- Created by: Tom Renfro
- Starring: Tom Renfro
- Country of origin: United States
- No. of seasons: 7
- No. of episodes: 68

Production
- Producers: Tom Renfro, Sid Renfro & Davin Stanley
- Editors: Jeff Newberry & Davin Stanley
- Running time: 30 minutes (approx 18 min)

Original release
- Network: WLFG
- Release: October 13, 2005 – present

= Walking in the Kingdom =

Walking in the Kingdom is an American religious TV show produced by Living Faith Television (LFTV) that began broadcasting on WLFG in Grundy, Virginia, on October 13, 2005. The show was created by Tom Renfro, MD and is hosted by him and Sid Renfro.

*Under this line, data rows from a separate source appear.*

(* ===== verification/FsOps.v ===== *)
(** * The file system interface

    The vtable [fs_ops_t] of include/kernel/fs_internal.h, through which the
    VFS reaches a file system: a record of operations over the state of the
    file system, [None] for a NULL entry.  Output parameters are results; a
    buffer the callee writes is given as the bytes it stores there. *)

From stdpp Require Import base list.
From S2P Require Import Prelude Kstring.

(** The fields of [struct stat] that a file system fills in. *)
Record kstat := Kstat {
  st_ino : Z;
  st_mode : Z;
  st_nlink : Z;
  st_uid : Z;
  st_gid : Z;
  st_size : Z;
  st_blksize : Z;
  st_blocks : Z;
  st_atime : Z;
  st_mtime : Z;
  st_ctime : Z
}.

(** [offsetof(struct linux_dirent, d_name)]; the structure is packed. *)
Definition DIRENT_NAME_OFFSET := 10.

(** The [n] low bytes of a little-endian integer. *)
Fixpoint le_bytes (n : nat) (x : Z) : list Z :=
  match n with
  | O => []
  | S n' => x mod 256 :: le_bytes n' (x / 256)
  end.

Record fs_ops (F : Type) := FsOps {
  op_resolve : option (Z -> Z -> list Z -> ST F Z);
  op_read : option (Z -> Z -> Z -> Z -> ST F (Z * list Z));
  op_write : option (Z -> Z -> list Z -> Z -> Z -> ST F Z);
  op_stat : option (Z -> Z -> ST F (Z * option kstat));
  op_readdir : option (Z -> Z -> list Z -> Z -> Z -> ST F (Z * list Z * Z));
  op_mkdir : option (Z -> Z -> list Z -> Z -> ST F (Z * Z));
  op_create : option (Z -> Z -> list Z -> Z -> ST F (Z * Z));
  op_unlink : option (Z -> Z -> list Z -> ST F Z);
  op_rmdir : option (Z -> Z -> list Z -> ST F Z);
  op_truncate : option (Z -> Z -> Z -> ST F Z);
  op_chmod : option (Z -> Z -> Z -> ST F Z);
  op_chown : option (Z -> Z -> Z -> Z -> ST F Z);
  op_rename : option (Z -> Z -> list Z -> Z -> list Z -> ST F Z);
  op_dtype : option (Z -> Z -> ST F Z);
  op_inc_open : option (Z -> Z -> ST F unit);
  op_dec_open : option (Z -> Z -> ST F unit);
  op_get_open : option (Z -> Z -> ST F Z);
  op_release : option (Z -> Z -> ST F unit)
}.
Arguments op_resolve {F} _.
Arguments op_read {F} _.
Arguments op_write {F} _.
Arguments op_stat {F} _.
Arguments op_readdir {F} _.
Arguments op_mkdir {F} _.
Arguments op_create {F} _.
Arguments op_unlink {F} _.
Arguments op_rmdir {F} _.
Arguments op_truncate {F} _.
Arguments op_chmod {F} _.
Arguments op_chown {F} _.
Arguments op_rename {F} _.
Arguments op_dtype {F} _.
Arguments op_inc_open {F} _.
Arguments op_dec_open {F} _.
Arguments op_get_open {F} _.
Arguments op_release {F} _.

(** ** What a file system promises to the VFS *)

(** [inv] is an invariant of the file system and [ino] holds of the inode
    numbers it hands out.  Given such numbers, terminated names and buffers of
    the size it is told, every operation returns, keeps the invariant, and
    returns only such numbers; a lookup reads the name and not what lies behind
    it. *)
Class FsSafe {F} (ops : fs_ops F) (inv : F -> Prop) (ino : Z -> Prop) : Prop := {
  safe_resolve o priv d nm f : op_resolve ops = Some o -> inv f -> ino d -> 0 ∈ nm ->
    wp (o priv d nm) (fun r f' => inv f' /\ (r = 0 \/ ino r)) f;
  safe_resolve_string o priv d s nm f : op_resolve ops = Some o -> holds nm s ->
    o priv d nm f = o priv d (s ++ [0]) f;
  safe_read o priv i n off f : op_read ops = Some o -> inv f -> ino i -> is_u32 n -> is_u32 off ->
    wp (o priv i n off) (fun r f' => inv f' /\ r.1 <= n) f;
  safe_write o priv i b n off f : op_write ops = Some o -> inv f -> ino i ->
    0 <= n <= Z.of_nat (length b) -> is_u32 n -> is_u32 off ->
    wp (o priv i b n off) (fun r f' => inv f' /\ r <= n) f;
  safe_stat o priv i f : op_stat ops = Some o -> inv f -> ino i ->
    wp (o priv i) (fun r f' => inv f' /\ (r.1 < 0 \/ r.1 = 0 /\ exists st, r.2 = Some st /\ 0 <= st_size st < 2147483648)) f;
  safe_readdir o priv i b n pos f : op_readdir ops = Some o -> inv f -> ino i ->
    0 <= n <= Z.of_nat (length b) -> n < 2147483648 -> is_u32 pos ->
    wp (o priv i b n pos) (fun r f' => inv f' /\ is_u32 r.2 /\ length r.1.2 = length b /\ r.1.1 <= n) f;
  safe_mkdir o priv d nm mode f : op_mkdir ops = Some o -> inv f -> ino d -> 0 ∈ nm ->
    wp (o priv d nm mode) (fun r f' => inv f') f;
  safe_create o priv d nm mode f : op_create ops = Some o -> inv f -> ino d -> 0 ∈ nm ->
    wp (o priv d nm mode) (fun r f' => inv f' /\ (r.1 < 0 \/ ino r.2)) f;
  safe_unlink o priv d nm f : op_unlink ops = Some o -> inv f -> ino d -> 0 ∈ nm ->
    wp (o priv d nm) (fun _ f' => inv f') f;
  safe_rmdir o priv d nm f : op_rmdir ops = Some o -> inv f -> ino d -> 0 ∈ nm ->
    wp (o priv d nm) (fun _ f' => inv f') f;
  safe_truncate o priv i n f : op_truncate ops = Some o -> inv f -> ino i -> is_u32 n ->
    wp (o priv i n) (fun _ f' => inv f') f;
  safe_chmod o priv i mode f : op_chmod ops = Some o -> inv f -> ino i ->
    wp (o priv i mode) (fun _ f' => inv f') f;
  safe_chown o priv i uid gid f : op_chown ops = Some o -> inv f -> ino i ->
    wp (o priv i uid gid) (fun _ f' => inv f') f;
  safe_rename o priv d nm d' nm' f : op_rename ops = Some o -> inv f -> ino d -> ino d' ->
    0 ∈ nm -> 0 ∈ nm' -> wp (o priv d nm d' nm') (fun _ f' => inv f') f;
  safe_inc_open o priv i f : op_inc_open ops = Some o -> inv f -> ino i ->
    wp (o priv i) (fun _ f' => inv f') f;
  safe_dec_open o priv i f : op_dec_open ops = Some o -> inv f -> ino i ->
    wp (o priv i) (fun _ f' => inv f') f;
  safe_get_open o priv i f : op_get_open ops = Some o -> inv f -> ino i ->
    wp (o priv i) (fun _ f' => inv f') f;
  safe_release o priv i f : op_release ops = Some o -> inv f -> ino i ->
    wp (o priv i) (fun _ f' => inv f') f
}.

The show is divided into three parts: Christian round table discussions, scripture reading and songs of worship.

At least 40 hours a week are recorded for the show, which are then edited into a 30-minute program. It is taped at the Renfro Manor. The program airs on LFTV and Heritage TV.

==Creator and co-host==
Dr. Thomas E. Renfro, born February 7, 1955, in Norton, Virginia to Mildred and Ed Renfro, is best known for overcoming his battle with Mantle Cell Lymphoma. He graduated from the University of Virginia, and became a medical doctor. Renfro had one son, Jason, who died in a farming accident. He is married to Sid Renfro.

Renfro has appeared on many religious TV shows, such as The 700 Club giving his testimony. He is an ordained minister.

==Production cast and crew==
The TV series operates under a small crew.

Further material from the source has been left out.